Orbital President and CEO David Thompson will be leading the newly formed Orbital ATK, which has around $4.5 billion in calendar year 2013 revenue. By the time the deal is finalized, the company will employ nearly 13,000 individuals across 17 states.
When speaking with investors in a call, Thomson had this to say about the merger: “From a strategic standpoint, this merger will create a much larger and more capable, but still highly innovative, agile and competitive space and defense systems manufacturer”
According to Jill Aitoro from The Washington Business Journal, the merger makes sense for a number of reasons, including the fact that “Arlington-based ATK and Orbital Sciences in Dulles both play in the space launch industry, and have partnered regularly on programs. ATK has provided 400 rocket motors for launch vehicles built by Orbital, in fact.”
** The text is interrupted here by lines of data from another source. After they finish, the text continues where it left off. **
Lemma requires_storage_correct_witness :
  (K ← maybe_requires_storage_new rs_body (mkDense 5 <$> [[0]; [4]; [4]]%Z);
   Ret (kills_at K (mkLocation 0 2), kills_at K (mkLocation 1 1))) = Ret ([1], [0]) ∧
  (K ← maybe_requires_storage_new rs_body (mkDense 5 <$> [[0]; [4]; [4]]%Z);
   iterate_to_fixpoint (ReqStorage.maybe_requires_storage K) rs_body (engine_fuel (ReqStorage.maybe_requires_storage K) rs_body)) =
    Ret (mkDense 5 <$> [[4]; [28]; [12]]%Z) ∧
  ∃ E K, iterate_to_fixpoint maybe_borrowed_locals rs_body (engine_fuel maybe_borrowed_locals rs_body) = Ret E ∧
    maybe_requires_storage_new rs_body E = Ret K.
Proof.
  split; [vm_compute; reflexivity|]. split; [vm_compute; reflexivity|].
  destruct (requires_storage_correct rs_body eq_refl rs_body_small eq_refl rs_body_locals_small) as (E & K & R & H & HK & _).
  exists E, K. split; [exact H|exact HK].
Defined.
Aitoro also makes the case that both companies “have very little competitive overlap in any product areas, even as they target a lot of similar markets and customers.” Both companies support NASA as well as the Pentagon, and both have a significant presence in the commercial market.
The Washington Post points to recent federal budget cuts and the end of NASA’s space shuttle program as drivers making the commercial space sector more competitive. By consolidating infrastructure, Orbital can bolster its competitive edge and go toe to toe with companies like United Launch Alliance and SpaceX.
Orbital Sciences Corporation’s Vice President of Cargo & Mission Operations, Daniel Tani, will be the featured guest at ACG’s upcoming May monthly meeting, where he’ll be discussing the recent merger, as well as his past as an astronaut in greater detail.
Tani was selected as an astronaut candidate by NASA in April 1996, and qualified for flight assignments as a mission specialist in 1998. He has been an integral part of numerous missions, including STS-108, NEEMO 2, and Expedition 16. He’s also performed five spacewalks or Extra-Vehicular Activities (EVA).
After originally joining Orbital in 1988 as a senior structures engineer, Tani was later appointed as Vice President of Mission and Cargo Operations in the Advanced Programs Group. Among many other responsibilities, his role includes supporting cargo and mission operations activities for Orbital’s Commercial Orbital Transportation Services, as well as supporting independent reviews of selected high-value Orbital programs.